● **What you are asked to do**
Every line containing "waiting" should be copied out. Go through the entries and find them.

+++++

Definition onResize (now innerWidth innerHeight : Z) (p : Page) : Page :=
  throttle (resize innerWidth innerHeight) 33 now p.

(** The event loop under a virtual clock (milliseconds).  Before an event
    that occurs at time [now] is dispatched, the timers that are due run
    their callback, [waiting = false].  Whether a timer due exactly at
    [now] runs before the event is left open by the platform:
    [timerFirst] fixes either order. *)
Section EventLoop.

Variable timerFirst : bool.

Definition due (now deadline : Z) : bool :=
  if timerFirst then deadline <=? now else deadline <? now.

Definition runTimers (now : Z) (p : Page) : Page :=
  if existsb (due now) (timers p)
  then setThrottle false (List.filter (fun d => negb (due now d)) (timers p)) p
  else p.

Inductive Event : Type :=
| StorageEvent
| ChangeEvent (targetValue : string)
| ResizeEvent (innerWidth innerHeight : Z).

Definition dispatch (now : Z) (e : Event) (w : Storage * Page)
  : Storage * Page :=
  let p := runTimers now (snd w) in
  match e with
  | StorageEvent => (fst w, onStorage (fst w) p)
  | ChangeEvent v => onChange v (fst w) p
  | ResizeEvent iw ih => (fst w, onResize now iw ih p)
  end.

Fixpoint run (events : list (Z * Event)) (w : Storage * Page)
  : Storage * Page :=
  match events with
  | [] => w
  | (now, e) :: rest => run rest (dispatch now e w)
  end.

End EventLoop.

(** Modelled from the spec: the worker script [snow-worker.js] is not among
    the sources.  The animation is [Running] after a [start] command and
    [Stopped] after a [stop] command, and starts out [Stopped]; the other
    messages leave the state as it is. *)
Inductive AnimationState : Type := Stopped | Running.

Definition receive (st : AnimationState) (m : Message) : AnimationState :=
  match m with
  | StartMessage => Running
  | StopMessage => Stopped
  | CanvasMessage | ResizeMessage _ _ => st
  end.

Definition animationState (inbox : list Message) : AnimationState :=
  fold_left receive inbox Stopped.

(** The control a selector on [v] picks. *)
Definition selected (v : string) (cs : list Control) : option Control :=
  find (fun c => String.eqb (value c) v) cs.

(** *** Notions used to state the properties of the orchestrator *)

(** The markup offers a control for the value [v]. *)
Definition offers (v : string) (markup : list Control) : Prop :=
  exists c, selected v markup = Some c.

(** The control for the value [v] is checked. *)
Definition isChecked (v : string) (cs : list Control) : Prop :=
  exists c, selected v cs = Some c /\ checked c = true.

(** It is winter for the script: [getSeason() === "Winter"]. *)
Definition isWinter (now : Season.Date) : Prop :=
  Season.getSeason now Season.noOptions = Normal "Winter".

(** The throttle holds no latch and no timer. *)
Definition idle (p : Page) : Prop :=
  waiting p = false /\ timers p = [].

(** The throttle is ready for a resize at [t]: it is idle, or its only
    timer is due before [t]. *)
Definition ready (t : Z) (p : Page) : Prop :=
  idle p \/ exists d, timers p = [d] /\ d < t.

(** A resize of the viewport: when it occurs, and the new dimensions. *)
Record Resized : Type := { time : Z; width : Z; height : Z }.

Definition resizeEvent (r : Resized) : Z * Event :=
  (time r, ResizeEvent (width r) (height r)).

Definition resizeMessage (r : Resized) : Message :=
  ResizeMessage (width r) (height r).

(** Every resize occurs within the window opened at [t0]. *)
Definition withinWindow (t0 : Z) (rs : list Resized) : Prop :=
  Forall (fun r => t0 <= time r < t0 + 33) rs.

(** Each resize occurs more than a window after the one before. *)
Fixpoint beyondWindow (rs : list Resized) : Prop :=
  match rs with
  | a :: (b :: _) as rest => time a + 33 < time b /\ beyondWindow rest
  | _ => True
  end.

(** A page with two radio controls, none of them checked. *)
Definition twoControls : list Control :=
  [ {| value := "snowfall"; checked := false |};
    {| value := "none"; checked := false |} ].

(** At most one timer is pending, and the latch is set exactly while it
    is. *)
Definition throttleInvariant (p : Page) : Prop :=
  idle p \/ (waiting p = true /\ exists d, timers p = [d]).

Definition isResizeMessage (m : Message) : bool :=
  match m with
  | ResizeMessage _ _ => true
  | _ => false
  end.

(** The number of resize messages in an inbox. *)
Definition resizeCount (inbox : list Message) : nat :=
  length (List.filter isResizeMessage inbox).

(** Every event occurs in the 33 ms that start at [a]. *)
Definition timesWithin (a : Z) (events : list (Z * Event)) : Prop :=
  Forall (fun te => a <= fst te < a + 33) events.

(** The string holds no whitespace. *)
Fixpoint spaceFree (s : string) : bool :=
  match s with
  | EmptyString => true
  | String c r => negb (isAsciiWhitespace c) && spaceFree r
  end.

(** A word: a non-empty string without whitespace. *)
Definition isWord (s : string) : bool := nonEmpty s && spaceFree s.

(** The indicator without the space that follows it. *)
Definition snowflake : string := "❄️".

(** A title as the getter of [document.title] returns it. *)
Definition normalised (t : string) : Prop := stripAndCollapse t = t.

(** How the document title reads once the indicator is put before the
    title [t]: the space after the indicator is stripped when nothing
    follows it. *)
Definition marked (t : string) : string :=
  if String.eqb t "" then snowflake else String.append indicator t.

(** The title agrees with the animation: it carries the indicator while
    the animation runs and is the captured title while it is stopped. *)
Definition titleConsistent (p : Page) : Prop :=
  normalised (pageTitle p)
  /\ ((animationState (posted p) = Running
       /\ title p = marked (pageTitle p))
      \/ (animationState (posted p) = Stopped /\ title p = pageTitle p)).

(** The engine that refuses every text it is asked about. *)
Definition strictEngine : SelectorEngine :=
  fun _ _ => Throw OtherError.

(** The value the last change event of [events] carries, or [initial] when
    there is none. *)
Definition storedAfter (events : list (Z * Event)) (initial : option string)
  : option string :=
  fold_left
    (fun current te =>
       match snd te with
       | ChangeEvent v => Some v
       | _ => current
       end)
    events initial.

+++++

● **Response area**
    their callback, [waiting = false].  Whether a timer due exactly at
  waiting p = false /\ timers p = [].
  idle p \/ (waiting p = true /\ exists d, timers p = [d]).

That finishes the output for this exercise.